Совершенно с другого бока подпирают идеи Мартынова книги-мифы. «Все мистические тексты можно отнести к разряду „пограничных текстов”, ибо все они так или иначе учат переступанию границы, отделяющей нас от подлинной реальности», — пишет Мартынов. И вот в нынешней литературе появилось серьезное направление — сказки и мифы, нацеленные на преодоление границы обыденного и чудесного, видимого и незримого.

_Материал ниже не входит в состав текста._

(* ===== verification/Prelude.v ===== *)
(** * Actorplane: the runtime core and the native runtime, modelled and verified

    The library models [src/crates/runtime-core], the event runtime below Actorplane's
    Rust and Python interfaces, [src/crates/runtime-native], the threads, tasks,
    components and sockets around it, and [src/crates/runtime-python], the boundary with
    Python, and proves what their users rely on.  A World is a tree of actors with
    bounded mailboxes.  Native threads and the Python driver call
    its methods; each method takes the state lock, and the library models a method as a
    function on the state it protects.

    ** The core and its model

    [lib.rs] keeps everything of a World in one [Inner]: configuration, counters,
    and a [State] behind a mutex.  Here it is the record [World] (WorldState), with
    one field per field of [Inner] and [State], and, because Rust's ownership is part
    of the behaviour, the handles the callers hold: delivery leases, task, callback
    and failure leases, buffer permits, payload handles and publication tickets.

    - Prelude: outcomes, the state-and-error monad, machine integers, automation.
      Collections: [BTreeSet], [BTreeMap], index and counter maps.  Text: UTF-8.
    - Types: the data of [lib.rs], [components.rs], [envelope.rs], [failures.rs].
    - Routing ([routing.rs]), Expiry ([expiry.rs]), Readiness ([readiness.rs]),
      Operations and OperationRuns ([operations.rs]), Publications and
      PublicationRuns ([publications.rs]), Activity ([activity.rs]), Diagnostics
      ([diagnostics.rs], [clock.rs]), Metadata ([envelope.rs], [failures.rs]), Schema,
      SchemaCodec, SchemaTypes and SchemaRegistry ([schema.rs], [schema/encode.rs]):
      the components of the state, each with its operations and its own theorems.
    - WorldState, Admission, Publishing, Actors, Messaging, Components, Views: the
      methods of [World] in [lib.rs], [activity_dependencies.rs],
      [envelope_runtime.rs], [publications.rs], [shutdown.rs], [services.rs],
      [components.rs], [supervision.rs], [callbacks.rs], [buffers.rs],
      [readiness.rs] and [activity.rs].
    - Steps, WorldFrames, WorldSteps, ActorSteps, MessageSteps: what the methods do
      to the actor slots, the reachable payloads and the counters, proved once
      against the class [Accounting].
    - WorldRuns: calls, runs, and the Worlds a program can reach.
    - WorldSlots, Mailboxes, Budget, Lifecycles: the invariants of every reachable
      World, each an instance of [Accounting].  Handles, HandleRuns: the handles of
      the callers against the records of the actors.  Leases: which leases a call takes
      and ends.  Stops, Deliveries, Submissions: what [stop], [claim] and [send], and the
      submission of a publication, promise.

    ** The native runtime and its model

    A thread or a Tokio task is a program of atomic actions ([prog], Native): critical
    sections on what is behind locks ([Shared], NativeState: the World, statistics,
    channels, flags), the atomic counters, semaphores, buffer budgets, and the clock.
    [rt_step] lets the threads of a machine act in any order, action by action; a panic
    inside the World's lock poisons it ([sh_poisoned]), its thread stops and so does
    whoever locks the World later ([locked], [HPoisoned]), a panic elsewhere ([HPanic]) and the drop of a future at an [await] ([HDrop]) unwind and run
    the destructors in scope ([unwinding], [finally]), which the source leaves to [Drop].
    A behaviour outside the crate is a client of the classes [NativeBehavior] and
    [BehaviorCode]: any code of theirs made of calls of the crate and of the World.
    Where the source leaves the choice open, so does the model: a [select!] takes any
    branch that may be ready ([Choose]), unless it is biased, an interval may tick at any
    poll, a semaphore may serve any waiter, an [await] may be dropped.  Whether a runtime
    was closed, which its owner knows, is the argument [opened].

    - NativeConfig ([sdk_config.rs]), NativeState, Native: configuration, state,
      actions, programs, machines and their schedules.
    - NativeLogic, NativeRules: what a thread owns, as tokens: permits, counted jobs,
      charged bytes ([wp]); in every interleaving the counters, semaphores and budgets
      are what the threads own ([accounted_reachable]).  NativeResults: programs that
      end, whatever the others do between their actions ([total], [ends_as]).
    - Cpu ([cpu.rs]), Tasks ([tasks.rs]), Sdk and Executor ([sdk.rs]), Computation
      ([computation.rs]), Builtin ([components.rs]), Controls ([controls.rs]), Pipeline
      ([lib.rs]); SdkLogic and SdkResults hold their lemmas.
    - Framing ([io/framing.rs]): frames on a byte stream, with their buffers charged to
      a budget and to a World, one reader at a time.  TcpFrames ([io/mod.rs]): frames as
      events.  Tcp ([io/transport.rs]): listeners and connections, where many readers
      share a budget; TcpLogic and TcpResults hold its lemmas.  tokio's streams and
      sockets are the classes [AsyncReader], [AsyncWriter] and [TcpNetwork], the
      allocator a parameter.
    - NativeRuns ([lib.rs]): a fresh runtime and application threads that call it;
      TcpRuns: the same with listeners.  Both run a whole exchange as a witness: a
      request answered by a CPU job, a frame echoed over a connection.

    - Virtual ([testing.rs], [runtime-test]): a runtime driven by one thread under
      virtual time.  The scheduler is a script of turns, given from outside, that polls
      tasks of the machine, parks, or comes back to the driver; a call whose script runs
      out has not returned.  VirtualRuns: pumps; VirtualWaits: advances, waits and closes,
      with a wait's fuel, its poll budget, proved enough ([while_busy_loop]).
      WorldClock: the methods of the World leave a manual clock alone.

    ** The Python boundary and its model

    A Python object is a value of a type with the queries PyO3 makes of it (the class
    [PyApi]) and what is documented of them ([PyLaws]); what the source makes is an
    [object].  An error becomes an exception ([PyErr]).  A method of [NativeWorld] is a
    program of the native runtime: it counts its entry, checks its arguments, calls the
    World and the runtime, and keeps the claims of Python in two tables behind mutexes of
    their own, which a panic poisons.

    - PyObjects: objects, exceptions, handles.  PySchemas ([schemas.rs]): schemas as
      nested tuples.  PyEnvelopes ([envelopes.rs]): the options of a message and what
      Python sees of an envelope.  PyValues ([lib.rs], [components.rs], [services.rs]):
      payloads and descriptors.  PyReports: reports, statistics and snapshots as
      dictionaries.
    - PyWorld, PyRuntime ([lib.rs], [tcp.rs], [cpu.rs], [components.rs]): the methods
      of [NativeWorld], of its tickets and components.
    - Custody: who holds a lease, a thread, a table or native code ([hwp], [bridge_step]).
      PyClaims: every method against it.  PyCustody: runs from [NativeWorld::new] on,
      with threads of Python that run any [script] of these methods while native code,
      the threads and tasks of the runtime among it, makes any calls of the World; the
      methods that start native work are such calls here.

    ** How state, errors and panics are modelled

    A method is a function [M S E A] from a state to an outcome and a state: [Ok],
    [Err] with the error of the source, or [Panic] for a failed [expect], an index
    out of range, an overflow of a checked debug subtraction or exhausted fuel.  An
    error keeps the changes made before it, as the source does.  Code that runs
    outside the lock (wakers) is recorded in the order it runs.  A run is a sequence
    of calls in the order in which they take the lock; a panic poisons the mutex and
    ends it.  The World identifier and the clock are parameters: the system clock is
    any monotone reading (Diagnostics), the virtual clock is [VirtualClock].

    Integers are [N] or [Z] at the width of the source: checked and saturating
    operations carry their bound, [fetch_add] its wrap-around.  Shared payloads
    ([Arc<Stored>]) carry the identity of their allocation; their bytes count once as
    long as some field refers to them, which is when [Drop for Stored] runs.

    ** Recursion and fuel

    The source recurses and loops over trees of actors.  A walk towards the root has
    one step per slot ([walk_fuel], proved enough for every reachable World by
    [ownership_walks_end]); [fence] has twice that, since it also enters the scopes of
    a service, which has no owner; [claim] has one more than the length of its
    queue, [pop_due] one more than the number of deadlines, schema recursions follow
    the schema; that a claim does not run out of it is part of [claim_in_order].  Running
    out of fuel is a panic, never a result; in the wait for idleness, which runs under a
    script of turns, it is a wait that has not returned, and [wait_exact] shows that its
    poll budget is fuel enough.  Programs have loops
    without fuel; that one ends is a theorem about it ([total]).

    ** What the theorems show

    - Concurrency of one actor: at most one delivery or callback at a time, handles
      and counters agree, a handle's actor stays in its slot ([handles_exclusive]); a
      stop is final for the whole subtree ([stop_is_final]); lifecycles go forward
      and stale references stay stale ([lifecycle_forward]); an event is delivered at
      most once ([delivered_once]).
    - Bounds: payload bytes ([retained_within_budget]), mailboxes
      ([mailboxes_bounded_fifo]), slots ([actor_slots_exact]), diagnostics.
    - Functional behaviour: sends and claims ([send_exact], [claim_in_order]): what is
      leased is the first delivery not outdated, with the ones before it outdated; routing
      turns ([route_fifo_round_robin]), expiry, readiness scans, diagnostics paging.
    - Single outcome: of operations ([complete_single_winner], [take_once],
      [reserve_fresh]) and publications ([ticket_terminal_final]); a publication is
      admitted once, or refused without a trace but the identity it drew
      ([submit_publication_exact]); no activity change is missed ([no_lost_wakeup]).
    - Wire format: [encode_decode_roundtrip], [decode_canonical], [encode_typed],
      [validate_bytes_agrees], [register_batch_exact]; frames [frame_roundtrip],
      [frame_charge_exact], [frame_payload_exact].
    - Threads, in every interleaving: jobs, permits and slots ([cpu_accounting]), the
      buffers of connections ([buffers_accounted]), what a connection reads
      ([read_frame_exact]).
    - Virtual time: a pump counts exactly and stops when nothing is ready ([pump_exact]); an
      advance drains the runtime, moves both clocks and drains it again ([advance_exact]);
      a wait returns under a prompt scheduler, and gives up only at its deadline or with its
      poll budget spent ([wait_exact]).
    - Components: configurations ([config_exact]), the window counter
      ([window_refines]), the sum of squares ([sum_squares_exact]), the registry of
      replies ([registry_exact]).
    - The Python boundary: in every interleaving the claims Python holds are exactly live
      leases, one per actor ([claims_custody]); which schemas and options are accepted, and as what
      ([schema_description_exact], [parse_options_exact]); payloads survive the way to
      Python and back, structured records in every World that knows their schema
      ([payload_roundtrip]).
    - Tables against their specification: routes, deadlines, the operation table and
      the publication table.

    ** Not modelled

    [Condvar] notifications, which carry no state: a wait for readiness looks again at
    any time ([wait_python_ready]); memory ordering below the locks and atomics;
    [Debug] beyond the names Python sees.  What a peer sees of a write that is cancelled
    half-way.  The scheduler of Tokio, which an explicitly driven runtime meets as a script of
    turns.  The Python methods [test_pump], [test_advance] and the construction of a virtual World from
    Python, which only pass their arguments on, the probes of the Python module that test
    the GIL, the module's registration, test and fuzz targets, examples.  The recursions that go down the tree ([fence], [quiesce],
    [report], [drained]) are total through their fuel, but that the fuel suffices for
    them is not proved. *)
From stdpp Require Export prelude gmap sorting strings list fin_maps.
From Stdlib Require Export ZArith NArith Lia ZifyBool.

Мартынов предполагает, что мир будущего не будет знать чуда, так как научится воспринимать реальность чудесного, и чудо войдет в жизнь. Писатели, как выяснилось, думают о том же. Мариам Петросян создает образ интерната, выпускающего воспитанников в параллельный мир («Дом, в котором…»), Анна Старобинец убеждает читателя в существовании и действенности мира духов, не забывших, в отличие от многих людей, о понятиях закона и преступления, правды и лжи («Убежище 3/9», «Домосед»), Илья Боровиков преломляет образ предновогодней Москвы в мистическом ключе и рассказывает сказку о Снегурочке и Елке, как притчу о конце света («Горожане солнца»). Каждая такая «сказка» раскрывает для читателя мир по ту сторону смерти, а значит, ставит его перед последним, решающим выбором, позволяет ощутить жизнь как подлинную, требовательную реальность, которая только по видимости отделена от чудесного, а на деле пропитана им.